- EXERCISE GOAL: Everything from the first line of the records to the line containing "positive response (and", inclusive, is to be extracted exactly, and nothing more.
╔══
(** C29: the tables of the two sides fit together. When two machines agree on
    the phase and the table of one of them allows a confirmed request, then the
    table of the other one accepts the FPDU as an indication, allows the
    positive response (and the negative one, except to an interruption or a
    resynchronisation), the first one accepts the reply, and both agree on the
    phase again; and they still agree after data, a synchronisation point or
    the end of data sent by the side whose table allows it. *)
Theorem exchange_synced a b e accept :
  synced a b = true → is_Some (next a (Local e)) →
  (is_Some (request_fpdu e) → accept = true ∨ may_refuse e = true →
     ∃ a2 b2, exchange a b e accept = Some (a2, b2) ∧ synced a2 b2 = true)
  ∧ (is_Some (notice_fpdu e) →
     ∃ a2 b2, notice a b e = Some (a2, b2) ∧ synced a2 b2 = true).
Proof.
  intros Hs Hn. destruct (pair_table_at a b e) as (H1&H2&H3).
  unfold exchange_ok, notice_ok in *. rewrite Hs, (bool_decide_true _ Hn) in *. simpl in *. split.
  - intros Hr Hacc. rewrite (bool_decide_true _ Hr) in *. simpl in *.
    assert (match exchange a b e accept with
            | Some (a2, b2) => synced a2 b2 | None => false end = true) as H.
    { destruct accept; [done|]. destruct Hacc as [|Hm]; [done|]. by rewrite Hm in H2. }
    destruct (exchange a b e accept) as [[a2 b2]|]; [by exists a2, b2|done].
  - intros Hr. rewrite (bool_decide_true _ Hr) in *. simpl in *.
    destruct (notice a b e) as [[a2 b2]|]; [by exists a2, b2|done].
Qed.

Example exchange_synced_witness :
  ∃ a2 b2, exchange Tde07A Tde07B L_TransferEnd false = Some (a2, b2) ∧ synced a2 b2 = true.
Proof.
  destruct (exchange_synced Tde07A Tde07B L_TransferEnd false) as [H _];
    [reflexivity|by eexists|]. apply H; [by eexists|by right].
Defined.

(** ** The machine *)

Import Machine.

Fixpoint run (m : Machine) (events : list Event) : Machine * (unit + TransitionError) :=
  match events with
  | [] => (m, inl tt)
  | e :: events =>
      match Machine.apply m e with
      | (m', inl _) => run m' events
      | (m', inr err) => (m', inr err)
      end
  end.

Lemma apply_role m e : role (Machine.apply m e).1 = role m.
Proof. unfold Machine.apply. by destruct (State.apply _ _). Qed.

(** The machine. An event is applied without error exactly when [accepts]
    says so; an error reports the current state and the event and, like an
    ignored event, leaves the machine as it was; an accepted event moves it
    along the tables; the role never changes; and an ABORT is always applied
    and makes the machine equal to a reset one. *)
Lemma machine_apply m e neg :
  (accepts m e = true ↔ is_Some (match (Machine.apply m e).2 with inl i => Some i | inr _ => None end))
  ∧ (∀ err, (Machine.apply m e).2 = inr err →
       (Machine.apply m e).1 = m ∧ err = mkTransitionError (state m) e)
  ∧ ((Machine.apply m e).2 = inl true → (Machine.apply m e).1 = m)
  ∧ ((Machine.apply m e).2 = inl false → State.apply (state m) e = Next (state (Machine.apply m e).1))
  ∧ role (Machine.apply m e).1 = role m
  ∧ (Machine.apply m (Received FpduKind.Abort neg)).1 = reset m.
Proof.
  unfold accepts. split_and!.
  6:{ unfold Machine.apply. by rewrite apply_abort. }
  all: unfold Machine.apply; destruct (State.apply (state m) e) eqn:Ha; simpl; try done.
  all: try (split; [by eauto|by intros []]).
  by intros err [= <-].
Qed.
╚══
- SOLUTION TO THE PROBLEM:
(** C29: the tables of the two sides fit together. When two machines agree on
    the phase and the table of one of them allows a confirmed request, then the
    table of the other one accepts the FPDU as an indication, allows the
    positive response (and the negative one, except to an interruption or a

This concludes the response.